Tacitus’ Lost Book: de Manicula

Readers have previously been treated to recently discovered lost texts of Caesar’s Bellum Incivile. We have also recently unearthed a lost appendix to Tacitus’ Annals, translated here for the first time:

“At first, presidents managed the state; gradually, the power of the people was reduced; the domination of Reagan and Bush were not intolerable, and the power of Bush was quickly transferred to Obama. While the state was prosperous, savagery and cowardice invaded minds, and people we contending among each other in their hatred. When Obama had discharged his office, there was no probity, no leader left, but all things were handed into the tiny hands of Manicula who, simulating the president was acting the dictator, was goading everyone on with hatred, and was appropriating for himself the powers of the senate, the magistrates, and the laws with many opposing him in vain. The more prone one was to stupidity, the more he was raised up with honors. Virtue, intelligence, and industry were considered malice. Many, with their hatred turned on other people, were urging Manicula to built a wall, eliminate justice, elevate drunkards to the highest court, and devastate the earth. His first crime was quickly turned into the second, third, fourth… Manicula himself, as his fortune continued to plummet, was conducting himself all the more savagely and promised that he would leave nothing but the ash of a once great nation if all the power of perpetrating evil were not placed in his hands. And so, liberty was lost as many people assisted Manicula.”

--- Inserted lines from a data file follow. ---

(** ** Running a computation step by step *)

Lemma run_bind {A B} (m : M A) (f : A → M B) c (Q : Coordinator * res B → Prop) :
  (∀ c1 a, m c = (c1, Ok a) → Q (f a c1)) →
  (∀ c1 e, m c = (c1, Err e) → Q (c1, Err e)) →
  Q ((m ≫= f) c).
Proof. intros Hok Herr. unfold mbind, SE_bind. destruct (m c) as [c1 [a|e]] eqn:Hm; eauto. Qed.

Lemma preserves_run {A} R (m : M A) c c' r : preserves R m → m c = (c', r) → R c c'.
Proof. intros Hp Hm. pose proof (Hp c) as H. by rewrite Hm in H. Qed.

Lemma lift_run {A} (r : res A) (c c' : Coordinator) r' : lift r c = (c', r') → c' = c ∧ r' = r.
Proof. by intros [= <- <-]. Qed.

(** The next statement of a computation, its two outcomes as goals. *)
Ltac run_step H :=
  cbv zeta; apply run_bind; [intros ? ? H|intros ? ? H].
(** The state after a shrinking statement. *)
Ltac shrunk H HS :=
  match type of H with
  | ?m ?c = (?c', ?r) => assert (shrink c c') as HS by (apply (preserves_run shrink m c c' r); [pres|exact H])
  end.

(** [post T]: the invariant with the held leases [T], whatever is returned. *)
Definition post {A} (T : Held) (p : Coordinator * res A) : Prop := Inv p.1 T.

Lemma post_shrink {A} (m : M A) c T : preserves shrink m → Inv c T → post T (m c).
Proof. intros Hp HI. eapply Inv_shrink; [apply Hp|done]. Qed.

(** ** Claims of an operation *)

(** Fewer claims were ever made than a [uint64] sequence can count, with room
    for the keys of one more request. *)
Definition fewClaims (c : Coordinator) : Prop := mutationSequence (c_claims c) + 32 < two64.

Lemma fewClaims_shrink c c' : shrink c c' → fewClaims c → fewClaims c'.
Proof. intros Hs. unfold fewClaims. by rewrite (sh_claims _ _ Hs). Qed.

(** A normalised request. *)
Record normalized (keys : list string) (owner : MutationOwner) (req : MutationRequest) : Prop := {
  nz_keys k : k ∈ mr_Keys req ↔ k ∈ keys;
  nz_nodup : NoDup (mr_Keys req);
  nz_length : (length (mr_Keys req) ≤ 32)%nat;
  nz_valid k : k ∈ keys → validMutationKey k = true;
  nz_kind : mo_Kind (mr_Owner req) = mo_Kind owner }.

Lemma normalizeM_ok keys owner c c' req :
  normalizeM (mkRequest keys owner) c = (c', Ok req) →
  normalized keys owner req ∧ shrink c c' ∧ c_environments c' = c_environments c ∧ c_establishments c' = c_establishments c
  ∧ (isOpen c → isOpen c').
Proof.
  unfold normalizeM, mbind, SE_bind. simpl.
  destruct (normalizeMutationRequest _ _) as [req'|e] eqn:Hn; simpl; [|done]. intros Hret.
  assert (req' = req ∧ shrink c c' ∧ c_environments c' = c_environments c ∧
    c_establishments c' = c_establishments c ∧ (isOpen c → isOpen c')) as (->&?&?&?&?).
  { unfold when, mret, SE_ret in Hret. destruct (IsZero _); simpl in Hret; simplify_eq; split_and!; try done.
    apply (nowUTC_shrink c). }
  split; [|done]. unfold normalizeMutationRequest in Hn. simpl in Hn.
  apply result_bind_ok in Hn as (ks&Hk&Hn). case_match; [done|]. simplify_eq/=.
  pose proof (normalizeMutationKeys_ok _ _ Hk) as (Hin&Hnd&_&Hval&Hlen).
  split; simpl; [done|done|lia| |done]. intros k Hk'. apply Hin in Hk'.
  by eapply Forall_forall in Hval.
Qed.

Primo civitatem praesidentes habuere; gradatim potestas populi minuta est; non Regani, non Fruticis intolerabilis dominatio, et potentia Fruticis cito in Obamam versa est. florentibus rebus saevitia ignaviaque in animos invasit, et homines inter se odiis decertabant. cum Obama imperio defunctus esset nulla probitas nullusque dux reliquus sed omnia in parvas manus Maniculae tradita sunt qui se praesidentem ferens dictaturam agebat, cunctos odio incitabat, munia senatus magistratuum legum in se trahebat multis frustra adversantibus. quanto quis stultitia promptior honoribus extolleretur. virtus prudentia industria pro malitia habita. multi iam odio in alios verso Maniculam urgebant ut muros aedificaret iustitiam deleret ebrios ad summum tribunal extolleret orbem terrarum vastaret. primum facinus statim in secundum tertium quartum versum. Manicula ipse fortuna in peius cadente eo ferocius se agebat et saepe promisit se nihil praeter cinerem e quondam magna civitate relicturum esse nisi omnis potestas male agendi in se poneretur. ita libertate amissa plerisque Maniculam adiuvantibus.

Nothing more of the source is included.